* [WHAT TO PRODUCE] Return the lines below exactly, starting with the line that contains "userId => QueryExtensionAbilityInfoByUri uri userId" and stopping after the last line.

<<<<

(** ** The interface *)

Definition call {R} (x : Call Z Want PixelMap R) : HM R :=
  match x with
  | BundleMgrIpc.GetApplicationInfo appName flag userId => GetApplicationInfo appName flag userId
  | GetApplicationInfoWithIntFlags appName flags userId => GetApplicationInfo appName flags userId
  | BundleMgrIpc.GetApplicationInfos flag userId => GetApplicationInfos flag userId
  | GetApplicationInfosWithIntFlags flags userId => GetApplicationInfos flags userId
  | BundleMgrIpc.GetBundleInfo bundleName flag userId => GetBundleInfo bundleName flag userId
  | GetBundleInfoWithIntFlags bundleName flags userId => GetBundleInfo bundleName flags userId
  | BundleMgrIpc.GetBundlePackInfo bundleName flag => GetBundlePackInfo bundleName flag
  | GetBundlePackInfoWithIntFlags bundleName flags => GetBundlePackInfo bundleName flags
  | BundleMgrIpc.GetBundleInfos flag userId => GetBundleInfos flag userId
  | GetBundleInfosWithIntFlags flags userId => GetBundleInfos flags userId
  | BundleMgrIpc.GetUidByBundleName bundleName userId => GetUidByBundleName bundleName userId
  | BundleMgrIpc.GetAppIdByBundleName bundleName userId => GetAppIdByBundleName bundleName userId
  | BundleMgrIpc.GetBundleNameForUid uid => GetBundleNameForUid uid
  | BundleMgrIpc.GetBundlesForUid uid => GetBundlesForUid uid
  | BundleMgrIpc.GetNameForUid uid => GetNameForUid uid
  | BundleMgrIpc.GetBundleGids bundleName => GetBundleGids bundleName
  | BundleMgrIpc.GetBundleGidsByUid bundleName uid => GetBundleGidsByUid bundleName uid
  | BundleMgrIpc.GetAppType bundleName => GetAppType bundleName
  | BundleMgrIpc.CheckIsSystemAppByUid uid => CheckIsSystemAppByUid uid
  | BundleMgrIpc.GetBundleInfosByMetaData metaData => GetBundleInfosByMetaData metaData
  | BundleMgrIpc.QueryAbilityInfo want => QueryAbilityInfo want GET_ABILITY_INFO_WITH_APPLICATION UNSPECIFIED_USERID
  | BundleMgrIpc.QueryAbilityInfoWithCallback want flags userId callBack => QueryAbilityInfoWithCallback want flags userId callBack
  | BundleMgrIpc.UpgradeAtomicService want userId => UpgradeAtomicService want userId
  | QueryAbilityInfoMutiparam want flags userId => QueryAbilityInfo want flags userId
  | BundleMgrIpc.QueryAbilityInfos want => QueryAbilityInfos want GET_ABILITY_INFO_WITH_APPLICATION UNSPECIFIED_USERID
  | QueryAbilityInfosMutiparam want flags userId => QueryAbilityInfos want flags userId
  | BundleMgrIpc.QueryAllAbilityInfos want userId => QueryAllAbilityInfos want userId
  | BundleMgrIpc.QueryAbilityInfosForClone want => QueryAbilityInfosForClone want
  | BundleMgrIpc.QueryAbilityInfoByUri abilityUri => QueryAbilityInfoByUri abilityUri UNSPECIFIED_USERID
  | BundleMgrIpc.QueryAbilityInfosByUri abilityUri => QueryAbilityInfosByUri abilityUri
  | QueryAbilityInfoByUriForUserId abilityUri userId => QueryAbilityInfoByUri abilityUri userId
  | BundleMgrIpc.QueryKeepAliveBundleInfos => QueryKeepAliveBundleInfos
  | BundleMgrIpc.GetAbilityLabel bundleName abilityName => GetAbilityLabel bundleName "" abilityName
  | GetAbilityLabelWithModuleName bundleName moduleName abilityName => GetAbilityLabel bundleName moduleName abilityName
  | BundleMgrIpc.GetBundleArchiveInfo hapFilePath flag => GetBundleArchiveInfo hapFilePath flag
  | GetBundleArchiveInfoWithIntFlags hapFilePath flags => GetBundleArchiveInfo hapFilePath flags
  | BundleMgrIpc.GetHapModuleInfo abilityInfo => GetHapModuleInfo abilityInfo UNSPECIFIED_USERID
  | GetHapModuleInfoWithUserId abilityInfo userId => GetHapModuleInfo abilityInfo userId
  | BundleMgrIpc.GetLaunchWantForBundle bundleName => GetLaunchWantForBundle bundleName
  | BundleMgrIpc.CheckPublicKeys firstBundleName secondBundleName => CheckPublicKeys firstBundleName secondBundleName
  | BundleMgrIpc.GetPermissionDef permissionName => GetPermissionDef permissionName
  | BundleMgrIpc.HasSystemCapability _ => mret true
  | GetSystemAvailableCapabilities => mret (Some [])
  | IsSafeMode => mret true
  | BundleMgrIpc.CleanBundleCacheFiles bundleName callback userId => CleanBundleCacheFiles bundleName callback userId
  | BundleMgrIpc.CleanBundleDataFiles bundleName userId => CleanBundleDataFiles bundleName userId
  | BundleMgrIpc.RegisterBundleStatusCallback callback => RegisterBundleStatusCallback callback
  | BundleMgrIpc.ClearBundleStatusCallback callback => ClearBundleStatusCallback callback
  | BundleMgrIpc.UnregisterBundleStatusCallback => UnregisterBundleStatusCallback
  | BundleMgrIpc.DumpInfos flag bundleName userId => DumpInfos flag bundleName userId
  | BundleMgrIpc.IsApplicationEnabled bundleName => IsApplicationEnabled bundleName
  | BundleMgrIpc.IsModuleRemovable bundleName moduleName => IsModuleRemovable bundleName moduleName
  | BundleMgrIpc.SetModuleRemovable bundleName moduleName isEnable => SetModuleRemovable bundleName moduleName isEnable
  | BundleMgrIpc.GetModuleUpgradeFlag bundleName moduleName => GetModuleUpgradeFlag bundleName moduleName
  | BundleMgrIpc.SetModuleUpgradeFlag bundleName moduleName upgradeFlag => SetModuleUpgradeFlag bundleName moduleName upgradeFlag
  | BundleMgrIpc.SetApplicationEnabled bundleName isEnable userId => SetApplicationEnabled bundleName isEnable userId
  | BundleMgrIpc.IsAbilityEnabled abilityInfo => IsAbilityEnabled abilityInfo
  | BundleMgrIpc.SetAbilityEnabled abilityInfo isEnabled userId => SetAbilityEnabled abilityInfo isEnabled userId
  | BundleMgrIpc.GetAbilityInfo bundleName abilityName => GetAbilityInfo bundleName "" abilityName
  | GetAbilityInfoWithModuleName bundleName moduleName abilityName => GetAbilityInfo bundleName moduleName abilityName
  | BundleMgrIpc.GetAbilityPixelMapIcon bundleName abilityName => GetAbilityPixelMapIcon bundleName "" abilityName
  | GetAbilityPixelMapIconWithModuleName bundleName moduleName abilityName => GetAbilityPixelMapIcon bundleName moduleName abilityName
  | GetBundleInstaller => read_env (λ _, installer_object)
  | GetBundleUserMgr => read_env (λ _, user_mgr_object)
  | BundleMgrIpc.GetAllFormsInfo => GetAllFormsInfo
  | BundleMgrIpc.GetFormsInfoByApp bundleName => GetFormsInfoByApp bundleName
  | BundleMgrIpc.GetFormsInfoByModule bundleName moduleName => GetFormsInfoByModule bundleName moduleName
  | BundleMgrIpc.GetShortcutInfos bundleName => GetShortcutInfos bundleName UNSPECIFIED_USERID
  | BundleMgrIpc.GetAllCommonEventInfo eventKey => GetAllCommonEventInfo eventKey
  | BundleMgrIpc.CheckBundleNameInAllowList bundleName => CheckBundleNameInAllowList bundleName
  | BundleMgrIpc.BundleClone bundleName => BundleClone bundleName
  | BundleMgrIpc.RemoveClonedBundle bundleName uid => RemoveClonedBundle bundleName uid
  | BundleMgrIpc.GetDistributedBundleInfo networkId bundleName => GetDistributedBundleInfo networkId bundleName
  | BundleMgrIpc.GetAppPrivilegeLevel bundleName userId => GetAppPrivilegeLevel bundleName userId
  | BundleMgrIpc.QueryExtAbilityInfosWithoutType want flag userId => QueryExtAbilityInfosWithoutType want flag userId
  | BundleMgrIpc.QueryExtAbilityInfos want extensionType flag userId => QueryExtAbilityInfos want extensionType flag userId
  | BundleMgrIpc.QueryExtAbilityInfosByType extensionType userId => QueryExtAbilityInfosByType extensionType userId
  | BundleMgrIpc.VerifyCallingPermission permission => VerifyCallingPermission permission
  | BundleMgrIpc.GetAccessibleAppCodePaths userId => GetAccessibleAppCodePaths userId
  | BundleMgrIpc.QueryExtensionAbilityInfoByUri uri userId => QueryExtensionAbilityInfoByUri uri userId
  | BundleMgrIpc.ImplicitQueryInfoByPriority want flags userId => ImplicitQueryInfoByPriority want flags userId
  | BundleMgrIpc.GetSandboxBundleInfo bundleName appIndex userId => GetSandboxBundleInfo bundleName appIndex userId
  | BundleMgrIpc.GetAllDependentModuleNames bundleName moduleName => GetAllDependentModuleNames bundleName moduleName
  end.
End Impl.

>>>>

* [ANSWER TO THIS PROBLEM]
  | BundleMgrIpc.QueryExtensionAbilityInfoByUri uri userId => QueryExtensionAbilityInfoByUri uri userId
  | BundleMgrIpc.ImplicitQueryInfoByPriority want flags userId => ImplicitQueryInfoByPriority want flags userId
  | BundleMgrIpc.GetSandboxBundleInfo bundleName appIndex userId => GetSandboxBundleInfo bundleName appIndex userId
  | BundleMgrIpc.GetAllDependentModuleNames bundleName moduleName => GetAllDependentModuleNames bundleName moduleName
  end.
End Impl.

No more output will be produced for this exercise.